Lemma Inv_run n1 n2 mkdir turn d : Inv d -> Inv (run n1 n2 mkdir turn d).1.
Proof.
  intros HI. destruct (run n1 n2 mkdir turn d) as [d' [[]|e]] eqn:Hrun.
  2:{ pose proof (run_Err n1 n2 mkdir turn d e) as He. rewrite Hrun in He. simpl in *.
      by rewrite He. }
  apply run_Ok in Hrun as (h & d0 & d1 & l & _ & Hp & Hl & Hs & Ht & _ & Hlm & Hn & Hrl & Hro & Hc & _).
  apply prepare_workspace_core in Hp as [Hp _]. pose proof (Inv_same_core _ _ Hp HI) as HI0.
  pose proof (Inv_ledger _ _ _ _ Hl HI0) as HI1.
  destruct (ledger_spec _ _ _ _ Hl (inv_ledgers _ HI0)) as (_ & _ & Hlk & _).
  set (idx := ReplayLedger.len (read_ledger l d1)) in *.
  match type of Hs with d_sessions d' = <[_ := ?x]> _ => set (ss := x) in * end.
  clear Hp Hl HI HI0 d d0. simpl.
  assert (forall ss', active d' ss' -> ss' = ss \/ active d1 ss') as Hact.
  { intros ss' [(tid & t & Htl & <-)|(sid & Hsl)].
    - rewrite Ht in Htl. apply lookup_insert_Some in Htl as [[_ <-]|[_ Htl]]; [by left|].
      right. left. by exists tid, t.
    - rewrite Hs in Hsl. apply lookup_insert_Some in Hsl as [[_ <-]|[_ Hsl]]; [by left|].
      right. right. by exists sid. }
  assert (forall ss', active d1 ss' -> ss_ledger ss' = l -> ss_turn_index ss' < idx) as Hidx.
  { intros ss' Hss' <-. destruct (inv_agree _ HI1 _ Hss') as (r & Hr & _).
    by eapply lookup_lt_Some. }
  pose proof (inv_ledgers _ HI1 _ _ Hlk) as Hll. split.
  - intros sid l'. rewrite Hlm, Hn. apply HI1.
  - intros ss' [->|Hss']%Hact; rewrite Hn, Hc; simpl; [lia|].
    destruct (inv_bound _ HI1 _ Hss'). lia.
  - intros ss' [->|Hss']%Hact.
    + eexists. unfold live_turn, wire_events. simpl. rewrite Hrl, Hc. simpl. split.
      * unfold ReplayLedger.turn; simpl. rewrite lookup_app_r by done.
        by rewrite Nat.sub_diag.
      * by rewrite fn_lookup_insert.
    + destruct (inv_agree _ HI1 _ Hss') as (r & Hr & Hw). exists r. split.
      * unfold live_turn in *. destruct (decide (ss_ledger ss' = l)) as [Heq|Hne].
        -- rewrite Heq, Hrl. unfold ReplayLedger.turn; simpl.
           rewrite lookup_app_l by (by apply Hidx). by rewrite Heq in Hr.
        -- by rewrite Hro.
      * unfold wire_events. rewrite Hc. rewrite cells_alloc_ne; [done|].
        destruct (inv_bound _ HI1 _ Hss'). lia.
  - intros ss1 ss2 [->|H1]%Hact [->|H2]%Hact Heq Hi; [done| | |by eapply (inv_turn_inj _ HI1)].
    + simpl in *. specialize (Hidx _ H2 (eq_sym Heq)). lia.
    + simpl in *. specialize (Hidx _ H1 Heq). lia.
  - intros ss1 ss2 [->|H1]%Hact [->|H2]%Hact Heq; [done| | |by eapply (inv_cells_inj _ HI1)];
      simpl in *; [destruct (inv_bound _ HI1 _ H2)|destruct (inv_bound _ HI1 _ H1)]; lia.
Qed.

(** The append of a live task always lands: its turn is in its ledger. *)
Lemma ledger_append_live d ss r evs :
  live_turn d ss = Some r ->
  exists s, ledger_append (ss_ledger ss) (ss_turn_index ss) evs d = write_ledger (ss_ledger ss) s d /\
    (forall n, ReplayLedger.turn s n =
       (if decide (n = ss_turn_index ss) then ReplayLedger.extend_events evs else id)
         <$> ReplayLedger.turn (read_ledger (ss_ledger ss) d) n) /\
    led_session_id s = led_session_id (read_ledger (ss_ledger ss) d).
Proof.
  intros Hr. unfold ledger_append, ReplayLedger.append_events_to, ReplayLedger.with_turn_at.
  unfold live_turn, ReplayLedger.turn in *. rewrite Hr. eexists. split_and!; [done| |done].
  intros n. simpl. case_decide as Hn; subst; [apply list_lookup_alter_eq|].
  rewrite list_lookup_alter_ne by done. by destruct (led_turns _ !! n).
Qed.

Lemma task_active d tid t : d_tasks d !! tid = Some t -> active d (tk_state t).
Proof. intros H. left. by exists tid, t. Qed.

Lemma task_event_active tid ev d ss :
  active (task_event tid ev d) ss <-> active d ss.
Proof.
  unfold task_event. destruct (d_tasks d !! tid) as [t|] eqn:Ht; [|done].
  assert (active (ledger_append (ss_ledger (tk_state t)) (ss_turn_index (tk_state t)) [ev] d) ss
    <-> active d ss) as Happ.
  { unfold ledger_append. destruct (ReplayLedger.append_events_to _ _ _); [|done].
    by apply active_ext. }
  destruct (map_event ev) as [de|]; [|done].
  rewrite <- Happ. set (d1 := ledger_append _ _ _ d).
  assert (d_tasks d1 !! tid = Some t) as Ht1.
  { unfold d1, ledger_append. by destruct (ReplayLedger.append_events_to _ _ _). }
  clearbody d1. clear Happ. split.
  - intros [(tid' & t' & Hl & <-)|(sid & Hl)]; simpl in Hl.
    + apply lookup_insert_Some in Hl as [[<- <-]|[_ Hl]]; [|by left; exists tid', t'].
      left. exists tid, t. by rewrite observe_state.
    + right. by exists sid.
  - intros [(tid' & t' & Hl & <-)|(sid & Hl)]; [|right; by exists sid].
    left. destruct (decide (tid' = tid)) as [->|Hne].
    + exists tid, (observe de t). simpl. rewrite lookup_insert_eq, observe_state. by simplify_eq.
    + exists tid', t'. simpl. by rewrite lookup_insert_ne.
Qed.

---

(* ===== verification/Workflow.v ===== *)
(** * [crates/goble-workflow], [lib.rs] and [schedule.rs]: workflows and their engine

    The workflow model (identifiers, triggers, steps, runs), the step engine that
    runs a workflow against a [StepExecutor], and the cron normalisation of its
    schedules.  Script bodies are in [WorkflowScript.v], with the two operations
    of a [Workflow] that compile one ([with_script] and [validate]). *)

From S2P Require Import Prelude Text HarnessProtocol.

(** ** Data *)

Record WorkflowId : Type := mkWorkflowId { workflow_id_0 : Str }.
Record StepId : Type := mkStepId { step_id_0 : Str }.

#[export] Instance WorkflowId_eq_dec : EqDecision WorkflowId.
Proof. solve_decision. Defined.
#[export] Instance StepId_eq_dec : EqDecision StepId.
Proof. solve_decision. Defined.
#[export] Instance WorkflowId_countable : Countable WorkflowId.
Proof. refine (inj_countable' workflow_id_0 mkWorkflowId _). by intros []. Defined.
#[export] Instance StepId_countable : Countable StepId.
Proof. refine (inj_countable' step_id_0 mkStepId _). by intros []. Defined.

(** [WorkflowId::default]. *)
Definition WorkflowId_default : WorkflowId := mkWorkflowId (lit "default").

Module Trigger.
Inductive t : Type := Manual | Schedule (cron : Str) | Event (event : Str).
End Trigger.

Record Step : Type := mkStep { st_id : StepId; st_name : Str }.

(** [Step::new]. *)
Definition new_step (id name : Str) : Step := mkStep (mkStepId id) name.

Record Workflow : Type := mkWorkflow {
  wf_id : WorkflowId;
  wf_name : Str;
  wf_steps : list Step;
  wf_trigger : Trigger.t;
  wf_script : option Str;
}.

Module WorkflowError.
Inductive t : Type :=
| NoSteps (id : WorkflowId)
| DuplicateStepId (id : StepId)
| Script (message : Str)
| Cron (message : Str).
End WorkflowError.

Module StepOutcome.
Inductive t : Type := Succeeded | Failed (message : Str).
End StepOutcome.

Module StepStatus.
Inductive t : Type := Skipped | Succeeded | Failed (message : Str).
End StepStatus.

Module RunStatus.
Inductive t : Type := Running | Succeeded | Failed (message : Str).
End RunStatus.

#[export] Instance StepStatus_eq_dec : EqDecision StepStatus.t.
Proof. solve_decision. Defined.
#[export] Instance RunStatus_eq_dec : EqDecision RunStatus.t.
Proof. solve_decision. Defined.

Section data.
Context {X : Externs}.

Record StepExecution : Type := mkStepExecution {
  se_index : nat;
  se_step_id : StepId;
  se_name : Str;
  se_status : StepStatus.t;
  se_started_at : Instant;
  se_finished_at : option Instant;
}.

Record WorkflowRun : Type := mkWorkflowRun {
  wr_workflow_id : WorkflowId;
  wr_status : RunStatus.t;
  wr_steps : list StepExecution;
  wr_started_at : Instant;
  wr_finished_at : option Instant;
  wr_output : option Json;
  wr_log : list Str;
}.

Exercise prompt: Where a line of the entries contains "Module", report that line.

Exercise result:
Module Trigger.
Module WorkflowError.
Module StepOutcome.
Module StepStatus.
Module RunStatus.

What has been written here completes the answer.